◆ WHAT IS BEING ASKED ◆
Every line in the records below between the one holding "V A) : Prog" and the one holding "(** After [m]", inclusive, is to be set down exactly; all other lines are to be left out.

[Collected data entries]
:::::

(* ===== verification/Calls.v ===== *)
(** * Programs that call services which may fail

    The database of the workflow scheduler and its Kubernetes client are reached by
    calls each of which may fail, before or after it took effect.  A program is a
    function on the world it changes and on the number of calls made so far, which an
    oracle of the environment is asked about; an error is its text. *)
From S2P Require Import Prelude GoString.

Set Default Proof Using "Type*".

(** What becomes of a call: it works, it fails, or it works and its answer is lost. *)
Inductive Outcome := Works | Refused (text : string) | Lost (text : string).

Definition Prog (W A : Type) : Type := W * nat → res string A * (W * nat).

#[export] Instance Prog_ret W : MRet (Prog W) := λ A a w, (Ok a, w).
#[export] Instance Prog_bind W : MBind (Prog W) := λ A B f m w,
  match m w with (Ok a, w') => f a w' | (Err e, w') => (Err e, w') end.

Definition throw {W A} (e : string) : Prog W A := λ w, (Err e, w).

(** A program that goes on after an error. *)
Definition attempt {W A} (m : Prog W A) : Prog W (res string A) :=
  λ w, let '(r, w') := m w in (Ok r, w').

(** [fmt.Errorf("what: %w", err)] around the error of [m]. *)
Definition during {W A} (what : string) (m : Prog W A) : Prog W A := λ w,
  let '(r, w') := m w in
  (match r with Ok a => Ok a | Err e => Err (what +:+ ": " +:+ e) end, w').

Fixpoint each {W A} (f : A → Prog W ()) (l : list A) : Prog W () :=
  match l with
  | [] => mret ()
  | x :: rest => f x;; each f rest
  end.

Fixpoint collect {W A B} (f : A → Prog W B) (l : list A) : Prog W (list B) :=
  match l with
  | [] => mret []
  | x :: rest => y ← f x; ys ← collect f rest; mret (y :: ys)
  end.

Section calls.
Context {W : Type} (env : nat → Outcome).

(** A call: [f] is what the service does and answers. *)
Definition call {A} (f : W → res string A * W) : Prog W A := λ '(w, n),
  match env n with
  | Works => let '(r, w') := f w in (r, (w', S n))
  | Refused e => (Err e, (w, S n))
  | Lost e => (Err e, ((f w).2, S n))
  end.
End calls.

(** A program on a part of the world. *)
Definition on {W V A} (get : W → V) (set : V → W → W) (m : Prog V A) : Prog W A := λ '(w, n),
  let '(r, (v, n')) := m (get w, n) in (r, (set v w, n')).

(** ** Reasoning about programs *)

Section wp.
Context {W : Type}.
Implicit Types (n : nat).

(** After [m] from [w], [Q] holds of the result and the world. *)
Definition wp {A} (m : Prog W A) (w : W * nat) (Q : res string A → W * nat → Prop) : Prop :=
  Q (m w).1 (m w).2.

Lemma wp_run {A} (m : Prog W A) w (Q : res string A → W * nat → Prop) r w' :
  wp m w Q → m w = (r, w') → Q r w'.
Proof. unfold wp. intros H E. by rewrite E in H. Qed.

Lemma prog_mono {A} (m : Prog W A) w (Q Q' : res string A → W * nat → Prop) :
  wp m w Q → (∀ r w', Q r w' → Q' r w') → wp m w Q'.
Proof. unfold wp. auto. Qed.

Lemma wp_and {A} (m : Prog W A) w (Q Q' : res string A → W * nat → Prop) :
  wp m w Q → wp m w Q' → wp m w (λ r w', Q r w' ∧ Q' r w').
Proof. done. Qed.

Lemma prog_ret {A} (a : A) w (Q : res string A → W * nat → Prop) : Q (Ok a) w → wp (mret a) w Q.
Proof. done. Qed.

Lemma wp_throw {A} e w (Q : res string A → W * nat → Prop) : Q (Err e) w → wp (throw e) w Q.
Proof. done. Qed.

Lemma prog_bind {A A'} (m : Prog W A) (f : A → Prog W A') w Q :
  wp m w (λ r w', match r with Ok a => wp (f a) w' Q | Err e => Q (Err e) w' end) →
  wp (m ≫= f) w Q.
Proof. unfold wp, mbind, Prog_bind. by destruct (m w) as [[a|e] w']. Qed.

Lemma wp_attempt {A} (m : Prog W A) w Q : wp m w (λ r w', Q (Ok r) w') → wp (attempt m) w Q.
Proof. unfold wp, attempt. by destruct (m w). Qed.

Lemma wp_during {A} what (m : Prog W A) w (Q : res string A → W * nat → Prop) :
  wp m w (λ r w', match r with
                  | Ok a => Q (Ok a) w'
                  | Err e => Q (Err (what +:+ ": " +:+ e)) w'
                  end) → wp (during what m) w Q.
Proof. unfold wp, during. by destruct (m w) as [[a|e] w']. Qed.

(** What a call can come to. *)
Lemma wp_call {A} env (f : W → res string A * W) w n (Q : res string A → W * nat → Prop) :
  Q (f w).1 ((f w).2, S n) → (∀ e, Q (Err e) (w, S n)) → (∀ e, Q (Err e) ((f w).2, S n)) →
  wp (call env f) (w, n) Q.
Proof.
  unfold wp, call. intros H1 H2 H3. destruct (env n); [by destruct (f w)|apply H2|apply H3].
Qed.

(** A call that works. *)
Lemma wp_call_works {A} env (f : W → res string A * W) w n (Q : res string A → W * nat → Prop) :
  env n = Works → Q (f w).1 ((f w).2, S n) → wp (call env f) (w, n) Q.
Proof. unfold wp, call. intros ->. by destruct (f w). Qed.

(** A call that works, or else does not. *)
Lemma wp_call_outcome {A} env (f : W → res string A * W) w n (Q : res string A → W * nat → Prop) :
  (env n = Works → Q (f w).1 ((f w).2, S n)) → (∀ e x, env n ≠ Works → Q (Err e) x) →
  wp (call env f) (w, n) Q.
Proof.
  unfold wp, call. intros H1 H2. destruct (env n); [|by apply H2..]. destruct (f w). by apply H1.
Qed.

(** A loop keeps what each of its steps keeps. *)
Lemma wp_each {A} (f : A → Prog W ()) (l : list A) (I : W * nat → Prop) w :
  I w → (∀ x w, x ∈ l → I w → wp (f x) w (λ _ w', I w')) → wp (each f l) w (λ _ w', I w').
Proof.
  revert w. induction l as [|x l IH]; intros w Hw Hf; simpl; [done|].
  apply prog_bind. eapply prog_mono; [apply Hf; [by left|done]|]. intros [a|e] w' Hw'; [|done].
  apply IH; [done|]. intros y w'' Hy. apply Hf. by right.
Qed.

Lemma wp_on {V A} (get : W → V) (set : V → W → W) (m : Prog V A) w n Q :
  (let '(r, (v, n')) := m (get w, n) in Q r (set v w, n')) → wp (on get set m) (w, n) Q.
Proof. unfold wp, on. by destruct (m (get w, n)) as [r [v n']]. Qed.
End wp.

:::::

◆ WRITTEN RESPONSE ◆
Definition on {W V A} (get : W → V) (set : V → W → W) (m : Prog V A) : Prog W A := λ '(w, n),
  let '(r, (v, n')) := m (get w, n) in (r, (set v w, n')).

(** ** Reasoning about programs *)

Section wp.
Context {W : Type}.
Implicit Types (n : nat).

(** After [m] from [w], [Q] holds of the result and the world. *)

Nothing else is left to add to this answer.